Blobbitymacblob · 30/05/2025 09:34

I picked terrible choices when I met irl. I met dh (22 years and counting) online. It wasn’t a dating app- just a shared interest and he eventually convinced me to meet offline. I would absolutely have overlooked him if we met in real life, or sabotaged it before we got anywhere.

Looking back, I think I was unconsciously raising a shield around men who might have been good matches and letting people that wouldn’t touch my heart get closer. I had reasons for being inherently distrustful of men and I kept proving to myself over and over that I didn’t need a man and they were all a bit useless.

Dh got under my defences because when we met up, there was already some friendship, liking and respect. I wasn’t looking for romance (he was), just taking a friendship offline.

I thought I had been in love before, but the strength of what I started feeling for dh absolutely floored me. I love the bones of him.

Maybe therapy would have helped - I don’t know. Maybe focusing on building friendships instead of relationships would have helped. I don’t know.

I’m also going to add that I have adhd so getting over invested in something and then irredeemably bored is par for the course. I think I if I hadn’t met dh, and continued my pattern I’d be putting it all down to that.

Not sure if sharing my story helps any, but it might resonate a bit?

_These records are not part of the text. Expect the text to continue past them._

(** * Q-Learning-Bot: the grid world (environment.py) and the learner (robot.py)

    A shallow embedding of [Environment], [Robot] and the loop body of
    [main].  Python objects become records that are passed in and returned;
    exceptions become the [Raise] results of a small error monad; NumPy's
    global random state becomes explicit draws handed to each call.

    Numbers.  Python [int]s are [Z].  NumPy [int64]s are [Z] where the
    values are those of the board and of the counters, which come nowhere
    near the 64-bit range, and wrap around in [plot_board], which computes
    with whatever the board holds.  Python [float]s are modelled by
    [pyfloat]: exact rationals extended with the IEEE specials [inf], [-inf]
    and [nan].  The rounding of binary64 arithmetic is not modelled, and a
    finite operation never overflows here: what is stated about the values
    of the table is stated of robots within [safe_magnitude], where the
    code's arithmetic stays finite as well. *)

From Stdlib Require Import ZArith QArith Lqa Lia.
From stdpp Require Import base option list.

Open Scope Z_scope.

(** ** Python floats *)

Inductive pyfloat : Type :=
| Fin (q : Q)
| PInf
| NInf
| NaN.

Module PyFloat.

Definition of_Z (z : Z) : pyfloat := Fin (inject_Z z).

Definition neg (x : pyfloat) : pyfloat :=
  match x with
  | Fin q => Fin (- q)
  | PInf => NInf
  | NInf => PInf
  | NaN => NaN
  end.

Definition add (x y : pyfloat) : pyfloat :=
  match x, y with
  | NaN, _ | _, NaN => NaN
  | Fin a, Fin b => Fin (a + b)
  | PInf, NInf | NInf, PInf => NaN
  | PInf, _ | _, PInf => PInf
  | NInf, _ | _, NInf => NInf
  end.

Definition sub (x y : pyfloat) : pyfloat := add x (neg y).

(** [inf * q]: the sign of [q] decides, and [inf * 0] is [nan]. *)
Definition scale_inf (positive : bool) (q : Q) : pyfloat :=
  match (q ?= 0)%Q with
  | Eq => NaN
  | Gt => if positive then PInf else NInf
  | Lt => if positive then NInf else PInf
  end.

Definition mul (x y : pyfloat) : pyfloat :=
  match x, y with
  | NaN, _ | _, NaN => NaN
  | Fin a, Fin b => Fin (a * b)
  | Fin a, PInf | PInf, Fin a => scale_inf true a
  | Fin a, NInf | NInf, Fin a => scale_inf false a
  | PInf, PInf | NInf, NInf => PInf
  | PInf, NInf | NInf, PInf => NInf
  end.

(** [x <= y]; every comparison with [nan] is false. *)
Definition leb (x y : pyfloat) : bool :=
  match x, y with
  | NaN, _ | _, NaN => false
  | NInf, _ => true
  | _, PInf => true
  | Fin a, Fin b => Qle_bool a b
  | _, _ => false
  end.

(** [x > y], which is [y < x]. *)
Definition gtb (x y : pyfloat) : bool :=
  match x, y with
  | NaN, _ | _, NaN => false
  | PInf, PInf => false
  | PInf, _ => true
  | NInf, _ => false
  | Fin _, PInf => false
  | Fin _, NInf => true
  | Fin a, Fin b => negb (Qle_bool a b)
  end.

Definition isnan (x : pyfloat) : bool :=
  match x with NaN => true | _ => false end.

(** Truth value of a float: everything but zero. *)
Definition truthy (x : pyfloat) : bool :=
  match x with
  | Fin q => negb (Qeq_bool q 0)
  | _ => true
  end.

isolate34 · 30/05/2025 09:53

I have adhd and have this exact issue op. I am now in a 2. 5 year relationship and having to work really hard to keep myself present and interested and make the effort with my partner to avoid the same pattern happening. The thing is, I do feel love, and I love being comfortable with someone, but I crave the newness and exciting stage of a relationship and I do get bored and frustrated. I also don't want to be in a string of flings my whole life, I want to settle down and be happy with someone so I'm just trying to work on it

TheyFuckYouUpYourMamAndDad · 30/05/2025 09:56

I’m the same and recently discovered, through therapy, that I have an avoidant attachment personality.

I am working on this but it’s not easy.

Baconandbrietoastie · 30/05/2025 10:02

ADHD could be the cause. The sudden lack of interest I have in hobbies etc. They start off amazing then almost always end up half finished and I’ve moved on. I think it’s the dopemine seeking. I wonder if this can be meditated? But also we are what we are and working against who we are caused shame.

rriffraff · 30/05/2025 10:03

Maybe you have an unrealistic expectation of relationships, that you expect the initial attraction to carry on forever. Older relationships are about other things- a knowledge of shared experiences, a safe place for your children to develop, shared resources etc -I mean it's unrealistic to expect the initial exitement to last, I think it is very rare.